Entries provided Block Start

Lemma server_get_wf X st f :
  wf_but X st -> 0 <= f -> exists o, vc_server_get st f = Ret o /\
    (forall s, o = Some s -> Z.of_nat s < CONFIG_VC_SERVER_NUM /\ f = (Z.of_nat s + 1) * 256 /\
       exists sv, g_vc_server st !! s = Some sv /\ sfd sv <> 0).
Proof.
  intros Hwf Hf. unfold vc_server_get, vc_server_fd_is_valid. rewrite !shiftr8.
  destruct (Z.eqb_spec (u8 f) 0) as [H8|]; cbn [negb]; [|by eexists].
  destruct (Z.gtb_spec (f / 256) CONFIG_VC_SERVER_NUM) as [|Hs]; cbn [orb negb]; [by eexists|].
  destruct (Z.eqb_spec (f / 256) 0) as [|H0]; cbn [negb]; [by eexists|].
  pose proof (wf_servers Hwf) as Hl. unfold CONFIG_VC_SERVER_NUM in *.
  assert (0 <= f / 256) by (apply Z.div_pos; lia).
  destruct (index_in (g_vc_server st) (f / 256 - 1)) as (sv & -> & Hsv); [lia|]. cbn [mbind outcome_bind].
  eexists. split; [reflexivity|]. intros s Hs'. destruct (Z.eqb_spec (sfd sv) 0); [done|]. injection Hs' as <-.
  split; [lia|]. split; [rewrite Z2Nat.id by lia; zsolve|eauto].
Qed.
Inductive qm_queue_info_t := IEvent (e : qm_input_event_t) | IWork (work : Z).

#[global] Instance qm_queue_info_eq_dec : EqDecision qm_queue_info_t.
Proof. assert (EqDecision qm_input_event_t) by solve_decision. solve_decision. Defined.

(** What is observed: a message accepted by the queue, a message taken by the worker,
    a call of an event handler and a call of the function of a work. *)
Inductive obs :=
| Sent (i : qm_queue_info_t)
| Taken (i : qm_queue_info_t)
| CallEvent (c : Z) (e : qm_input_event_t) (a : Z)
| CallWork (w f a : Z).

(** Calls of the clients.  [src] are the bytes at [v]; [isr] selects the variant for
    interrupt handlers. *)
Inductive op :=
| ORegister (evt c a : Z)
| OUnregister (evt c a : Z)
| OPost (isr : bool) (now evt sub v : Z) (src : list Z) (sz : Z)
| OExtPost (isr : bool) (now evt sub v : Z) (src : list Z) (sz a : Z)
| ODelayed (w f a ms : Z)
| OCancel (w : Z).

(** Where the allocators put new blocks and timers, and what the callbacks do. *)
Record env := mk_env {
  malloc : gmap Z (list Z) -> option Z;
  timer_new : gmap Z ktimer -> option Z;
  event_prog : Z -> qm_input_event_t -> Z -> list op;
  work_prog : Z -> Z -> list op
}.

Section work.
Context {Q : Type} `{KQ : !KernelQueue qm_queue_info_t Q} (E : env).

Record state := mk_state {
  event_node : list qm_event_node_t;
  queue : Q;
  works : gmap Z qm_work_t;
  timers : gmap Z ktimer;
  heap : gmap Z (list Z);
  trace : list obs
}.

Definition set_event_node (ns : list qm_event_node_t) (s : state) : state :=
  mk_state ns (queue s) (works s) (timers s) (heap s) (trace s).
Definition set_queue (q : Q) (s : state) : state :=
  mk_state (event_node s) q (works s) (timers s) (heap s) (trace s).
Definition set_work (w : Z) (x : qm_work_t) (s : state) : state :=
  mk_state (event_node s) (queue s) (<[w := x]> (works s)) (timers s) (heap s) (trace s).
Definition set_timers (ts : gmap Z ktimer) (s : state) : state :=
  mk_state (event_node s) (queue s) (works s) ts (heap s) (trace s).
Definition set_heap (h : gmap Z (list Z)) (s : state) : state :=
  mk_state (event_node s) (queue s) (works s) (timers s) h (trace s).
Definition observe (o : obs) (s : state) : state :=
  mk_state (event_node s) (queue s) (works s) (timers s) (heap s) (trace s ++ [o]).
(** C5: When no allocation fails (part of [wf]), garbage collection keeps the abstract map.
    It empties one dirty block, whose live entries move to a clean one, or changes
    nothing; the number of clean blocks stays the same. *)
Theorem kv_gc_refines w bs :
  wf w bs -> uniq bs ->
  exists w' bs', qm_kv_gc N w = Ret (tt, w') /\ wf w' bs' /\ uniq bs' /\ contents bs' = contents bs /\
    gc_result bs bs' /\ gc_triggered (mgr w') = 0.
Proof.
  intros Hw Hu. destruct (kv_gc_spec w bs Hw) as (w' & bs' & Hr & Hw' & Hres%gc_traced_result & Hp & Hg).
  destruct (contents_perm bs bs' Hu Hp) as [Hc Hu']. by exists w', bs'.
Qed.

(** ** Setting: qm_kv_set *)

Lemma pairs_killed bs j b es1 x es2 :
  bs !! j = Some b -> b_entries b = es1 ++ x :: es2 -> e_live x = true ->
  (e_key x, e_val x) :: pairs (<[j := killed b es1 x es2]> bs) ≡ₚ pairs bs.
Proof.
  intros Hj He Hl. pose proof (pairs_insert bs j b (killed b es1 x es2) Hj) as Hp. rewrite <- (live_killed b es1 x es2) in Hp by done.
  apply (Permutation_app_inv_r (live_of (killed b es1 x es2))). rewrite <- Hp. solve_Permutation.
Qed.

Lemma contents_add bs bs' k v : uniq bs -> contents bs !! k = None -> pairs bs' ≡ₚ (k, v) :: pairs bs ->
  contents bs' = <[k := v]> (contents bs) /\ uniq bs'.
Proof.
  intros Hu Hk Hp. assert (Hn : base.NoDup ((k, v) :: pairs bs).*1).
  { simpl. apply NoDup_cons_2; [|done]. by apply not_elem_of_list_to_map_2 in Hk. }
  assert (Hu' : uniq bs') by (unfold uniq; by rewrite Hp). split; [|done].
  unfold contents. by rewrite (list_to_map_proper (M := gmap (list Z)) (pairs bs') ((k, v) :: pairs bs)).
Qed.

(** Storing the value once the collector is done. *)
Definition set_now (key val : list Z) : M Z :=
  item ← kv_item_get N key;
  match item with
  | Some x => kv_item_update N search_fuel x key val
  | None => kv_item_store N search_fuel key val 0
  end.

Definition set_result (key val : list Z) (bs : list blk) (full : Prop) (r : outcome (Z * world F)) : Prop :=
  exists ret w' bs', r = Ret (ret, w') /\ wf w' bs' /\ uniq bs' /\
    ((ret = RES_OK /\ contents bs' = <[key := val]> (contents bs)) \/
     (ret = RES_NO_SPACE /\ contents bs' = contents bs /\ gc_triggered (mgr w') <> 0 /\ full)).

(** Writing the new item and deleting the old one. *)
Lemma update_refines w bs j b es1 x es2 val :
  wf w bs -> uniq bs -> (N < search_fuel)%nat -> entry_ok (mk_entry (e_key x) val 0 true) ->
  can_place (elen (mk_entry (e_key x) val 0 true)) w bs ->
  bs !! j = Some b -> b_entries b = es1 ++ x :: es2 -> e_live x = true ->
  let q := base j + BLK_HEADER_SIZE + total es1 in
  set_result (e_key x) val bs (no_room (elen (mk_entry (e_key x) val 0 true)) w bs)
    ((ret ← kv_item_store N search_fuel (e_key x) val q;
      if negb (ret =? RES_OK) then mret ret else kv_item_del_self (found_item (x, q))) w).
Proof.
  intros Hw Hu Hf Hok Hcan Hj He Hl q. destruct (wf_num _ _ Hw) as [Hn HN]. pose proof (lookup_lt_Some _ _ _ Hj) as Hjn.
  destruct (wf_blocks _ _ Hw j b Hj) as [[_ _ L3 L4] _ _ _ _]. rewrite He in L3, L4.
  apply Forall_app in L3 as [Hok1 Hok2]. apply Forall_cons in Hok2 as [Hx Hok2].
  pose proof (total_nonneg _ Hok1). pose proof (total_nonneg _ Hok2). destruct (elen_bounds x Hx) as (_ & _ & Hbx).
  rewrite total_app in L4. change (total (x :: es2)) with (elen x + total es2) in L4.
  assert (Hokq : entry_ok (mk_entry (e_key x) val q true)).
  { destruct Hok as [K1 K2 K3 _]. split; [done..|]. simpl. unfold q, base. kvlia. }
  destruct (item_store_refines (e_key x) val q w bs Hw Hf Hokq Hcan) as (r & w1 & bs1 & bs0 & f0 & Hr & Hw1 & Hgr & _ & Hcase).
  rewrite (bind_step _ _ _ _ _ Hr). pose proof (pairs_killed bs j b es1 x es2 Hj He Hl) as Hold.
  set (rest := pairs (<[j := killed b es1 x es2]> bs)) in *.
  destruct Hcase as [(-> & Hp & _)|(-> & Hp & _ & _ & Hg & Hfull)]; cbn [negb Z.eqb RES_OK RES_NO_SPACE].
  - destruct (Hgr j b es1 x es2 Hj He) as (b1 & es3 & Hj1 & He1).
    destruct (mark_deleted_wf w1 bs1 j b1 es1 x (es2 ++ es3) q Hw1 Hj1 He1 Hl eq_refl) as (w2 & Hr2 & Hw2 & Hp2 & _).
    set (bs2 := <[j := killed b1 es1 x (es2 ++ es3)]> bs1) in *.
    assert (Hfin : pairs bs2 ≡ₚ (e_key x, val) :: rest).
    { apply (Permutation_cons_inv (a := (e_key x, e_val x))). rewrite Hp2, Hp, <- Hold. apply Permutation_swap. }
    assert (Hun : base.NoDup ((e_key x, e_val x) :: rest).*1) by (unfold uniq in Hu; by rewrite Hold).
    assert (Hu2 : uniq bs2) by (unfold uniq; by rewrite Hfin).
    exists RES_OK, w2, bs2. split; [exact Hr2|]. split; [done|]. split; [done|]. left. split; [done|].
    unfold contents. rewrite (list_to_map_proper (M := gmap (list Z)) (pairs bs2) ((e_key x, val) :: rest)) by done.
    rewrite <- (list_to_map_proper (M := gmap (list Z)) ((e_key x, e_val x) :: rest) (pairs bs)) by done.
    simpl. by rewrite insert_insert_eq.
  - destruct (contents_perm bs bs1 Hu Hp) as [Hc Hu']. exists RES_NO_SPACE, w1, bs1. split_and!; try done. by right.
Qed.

Entries provided Block End
Entries provided Block Start

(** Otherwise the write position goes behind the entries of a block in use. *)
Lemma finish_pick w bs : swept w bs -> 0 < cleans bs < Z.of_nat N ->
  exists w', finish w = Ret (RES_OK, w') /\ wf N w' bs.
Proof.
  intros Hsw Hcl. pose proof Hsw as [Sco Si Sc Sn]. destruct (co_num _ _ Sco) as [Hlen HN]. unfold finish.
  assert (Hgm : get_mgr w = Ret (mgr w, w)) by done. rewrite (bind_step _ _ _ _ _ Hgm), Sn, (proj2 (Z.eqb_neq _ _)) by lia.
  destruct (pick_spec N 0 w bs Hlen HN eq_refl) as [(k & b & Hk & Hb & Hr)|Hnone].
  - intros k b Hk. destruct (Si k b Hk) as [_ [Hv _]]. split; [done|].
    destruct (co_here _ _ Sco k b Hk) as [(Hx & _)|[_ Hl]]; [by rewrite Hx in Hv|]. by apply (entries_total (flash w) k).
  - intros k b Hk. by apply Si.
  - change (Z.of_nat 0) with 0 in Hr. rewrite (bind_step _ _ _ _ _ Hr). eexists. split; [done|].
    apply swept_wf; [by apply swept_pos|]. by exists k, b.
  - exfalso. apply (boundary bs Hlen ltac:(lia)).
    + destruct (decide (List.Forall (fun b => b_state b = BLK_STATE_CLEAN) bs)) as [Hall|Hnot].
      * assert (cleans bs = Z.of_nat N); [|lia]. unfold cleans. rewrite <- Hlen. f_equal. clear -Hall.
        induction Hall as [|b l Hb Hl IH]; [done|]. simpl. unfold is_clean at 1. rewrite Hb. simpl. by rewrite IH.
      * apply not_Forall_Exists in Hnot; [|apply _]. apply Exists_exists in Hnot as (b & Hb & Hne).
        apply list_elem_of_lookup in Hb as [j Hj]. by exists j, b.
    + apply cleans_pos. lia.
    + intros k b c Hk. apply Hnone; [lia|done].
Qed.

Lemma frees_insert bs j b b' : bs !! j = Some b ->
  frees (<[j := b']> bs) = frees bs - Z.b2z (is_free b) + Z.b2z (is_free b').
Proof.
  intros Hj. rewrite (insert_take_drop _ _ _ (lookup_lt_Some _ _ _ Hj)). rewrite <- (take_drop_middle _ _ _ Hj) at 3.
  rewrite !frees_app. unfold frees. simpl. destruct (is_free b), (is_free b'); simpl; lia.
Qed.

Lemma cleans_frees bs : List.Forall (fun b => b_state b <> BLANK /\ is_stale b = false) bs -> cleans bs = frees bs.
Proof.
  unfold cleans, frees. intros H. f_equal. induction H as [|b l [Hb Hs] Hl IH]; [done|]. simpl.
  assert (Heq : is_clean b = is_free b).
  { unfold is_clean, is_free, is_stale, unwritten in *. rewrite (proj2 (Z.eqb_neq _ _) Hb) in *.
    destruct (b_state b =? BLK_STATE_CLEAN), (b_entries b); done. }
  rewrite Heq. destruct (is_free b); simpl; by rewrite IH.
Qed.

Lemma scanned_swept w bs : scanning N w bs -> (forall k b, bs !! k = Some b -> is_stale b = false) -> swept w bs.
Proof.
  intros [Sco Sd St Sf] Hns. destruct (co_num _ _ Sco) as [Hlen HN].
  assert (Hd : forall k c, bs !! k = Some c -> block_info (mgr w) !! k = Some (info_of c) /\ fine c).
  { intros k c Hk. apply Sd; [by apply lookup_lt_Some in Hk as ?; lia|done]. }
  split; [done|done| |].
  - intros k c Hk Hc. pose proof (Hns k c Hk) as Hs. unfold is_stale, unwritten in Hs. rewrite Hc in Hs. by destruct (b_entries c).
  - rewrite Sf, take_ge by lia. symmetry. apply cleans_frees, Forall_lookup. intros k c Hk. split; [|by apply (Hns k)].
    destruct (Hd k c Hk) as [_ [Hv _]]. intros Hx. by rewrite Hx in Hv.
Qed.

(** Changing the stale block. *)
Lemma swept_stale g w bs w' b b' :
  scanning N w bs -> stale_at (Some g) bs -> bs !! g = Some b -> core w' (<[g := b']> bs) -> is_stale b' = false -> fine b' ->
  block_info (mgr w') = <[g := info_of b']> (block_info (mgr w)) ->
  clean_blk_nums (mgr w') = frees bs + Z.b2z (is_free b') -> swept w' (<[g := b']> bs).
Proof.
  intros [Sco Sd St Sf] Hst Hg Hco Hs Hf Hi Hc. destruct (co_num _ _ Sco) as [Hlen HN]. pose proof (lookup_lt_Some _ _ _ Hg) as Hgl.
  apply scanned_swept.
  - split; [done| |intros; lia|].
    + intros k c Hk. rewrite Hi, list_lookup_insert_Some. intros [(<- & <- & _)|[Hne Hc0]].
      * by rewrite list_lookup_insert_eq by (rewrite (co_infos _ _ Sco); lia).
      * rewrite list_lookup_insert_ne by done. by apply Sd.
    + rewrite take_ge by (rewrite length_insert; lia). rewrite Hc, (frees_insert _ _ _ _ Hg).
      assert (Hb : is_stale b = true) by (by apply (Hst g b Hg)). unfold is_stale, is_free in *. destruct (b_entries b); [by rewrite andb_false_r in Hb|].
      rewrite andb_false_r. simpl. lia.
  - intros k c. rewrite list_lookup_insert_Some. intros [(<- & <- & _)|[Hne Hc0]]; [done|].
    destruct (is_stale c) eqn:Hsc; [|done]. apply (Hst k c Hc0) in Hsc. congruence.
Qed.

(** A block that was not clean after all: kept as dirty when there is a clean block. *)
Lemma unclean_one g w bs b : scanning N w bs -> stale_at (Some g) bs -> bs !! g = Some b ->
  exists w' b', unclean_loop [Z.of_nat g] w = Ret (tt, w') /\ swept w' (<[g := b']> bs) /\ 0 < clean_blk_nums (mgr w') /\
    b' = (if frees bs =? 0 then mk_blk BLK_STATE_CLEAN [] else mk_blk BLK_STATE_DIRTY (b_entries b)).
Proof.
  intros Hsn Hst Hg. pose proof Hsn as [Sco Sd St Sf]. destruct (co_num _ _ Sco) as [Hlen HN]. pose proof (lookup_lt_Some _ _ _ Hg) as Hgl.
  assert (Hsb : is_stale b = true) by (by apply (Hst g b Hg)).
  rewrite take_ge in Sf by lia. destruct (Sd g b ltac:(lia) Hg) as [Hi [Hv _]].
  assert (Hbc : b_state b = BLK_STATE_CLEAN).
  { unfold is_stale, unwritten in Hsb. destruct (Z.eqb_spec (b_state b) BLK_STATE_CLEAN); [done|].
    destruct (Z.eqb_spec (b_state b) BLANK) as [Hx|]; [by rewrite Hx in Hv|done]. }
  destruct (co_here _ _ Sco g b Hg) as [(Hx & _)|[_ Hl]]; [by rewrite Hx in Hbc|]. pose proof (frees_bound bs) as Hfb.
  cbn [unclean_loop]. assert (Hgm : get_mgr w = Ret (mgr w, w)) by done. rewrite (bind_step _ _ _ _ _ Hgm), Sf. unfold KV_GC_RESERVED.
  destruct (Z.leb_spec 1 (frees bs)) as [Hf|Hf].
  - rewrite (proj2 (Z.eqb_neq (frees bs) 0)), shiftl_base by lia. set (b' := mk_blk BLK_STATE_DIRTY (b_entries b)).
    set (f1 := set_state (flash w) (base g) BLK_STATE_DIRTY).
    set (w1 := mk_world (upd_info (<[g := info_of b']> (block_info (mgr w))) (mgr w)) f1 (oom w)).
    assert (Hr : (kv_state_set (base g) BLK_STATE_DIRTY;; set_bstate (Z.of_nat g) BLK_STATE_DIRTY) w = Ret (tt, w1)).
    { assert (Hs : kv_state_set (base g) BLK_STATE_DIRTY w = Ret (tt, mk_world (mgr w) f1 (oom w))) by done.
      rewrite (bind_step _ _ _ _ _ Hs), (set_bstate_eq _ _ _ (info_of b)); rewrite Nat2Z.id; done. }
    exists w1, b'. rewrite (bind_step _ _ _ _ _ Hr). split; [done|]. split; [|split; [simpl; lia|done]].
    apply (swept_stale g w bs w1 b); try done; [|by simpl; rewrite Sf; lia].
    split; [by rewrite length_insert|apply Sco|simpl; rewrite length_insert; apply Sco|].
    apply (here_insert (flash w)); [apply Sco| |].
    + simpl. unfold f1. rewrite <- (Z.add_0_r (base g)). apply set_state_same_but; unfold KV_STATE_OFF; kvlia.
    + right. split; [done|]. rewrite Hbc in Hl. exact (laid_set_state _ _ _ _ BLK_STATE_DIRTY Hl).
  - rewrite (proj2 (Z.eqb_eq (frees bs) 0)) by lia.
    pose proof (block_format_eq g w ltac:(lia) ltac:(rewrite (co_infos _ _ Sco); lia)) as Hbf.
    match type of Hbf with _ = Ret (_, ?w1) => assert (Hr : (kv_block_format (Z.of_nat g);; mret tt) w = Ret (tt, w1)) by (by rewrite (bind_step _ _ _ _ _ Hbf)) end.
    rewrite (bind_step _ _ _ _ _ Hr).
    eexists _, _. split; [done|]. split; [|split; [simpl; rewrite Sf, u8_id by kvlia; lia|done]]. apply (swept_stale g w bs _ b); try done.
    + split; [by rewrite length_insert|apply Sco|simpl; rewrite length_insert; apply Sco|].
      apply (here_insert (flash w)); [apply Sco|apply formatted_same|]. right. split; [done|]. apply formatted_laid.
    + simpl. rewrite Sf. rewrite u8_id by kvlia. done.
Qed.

Entries provided Block End

*Goal of the exercise*: Within the material above, transcribe exactly the lines that run from the line holding "apply swept_wf; [by" through the line holding "induction Hall as".

*Result for this task*:
    apply swept_wf; [by apply swept_pos|]. by exists k, b.
  - exfalso. apply (boundary bs Hlen ltac:(lia)).
    + destruct (decide (List.Forall (fun b => b_state b = BLK_STATE_CLEAN) bs)) as [Hall|Hnot].
      * assert (cleans bs = Z.of_nat N); [|lia]. unfold cleans. rewrite <- Hlen. f_equal. clear -Hall.
        induction Hall as [|b l Hb Hl IH]; [done|]. simpl. unfold is_clean at 1. rewrite Hb. simpl. by rewrite IH.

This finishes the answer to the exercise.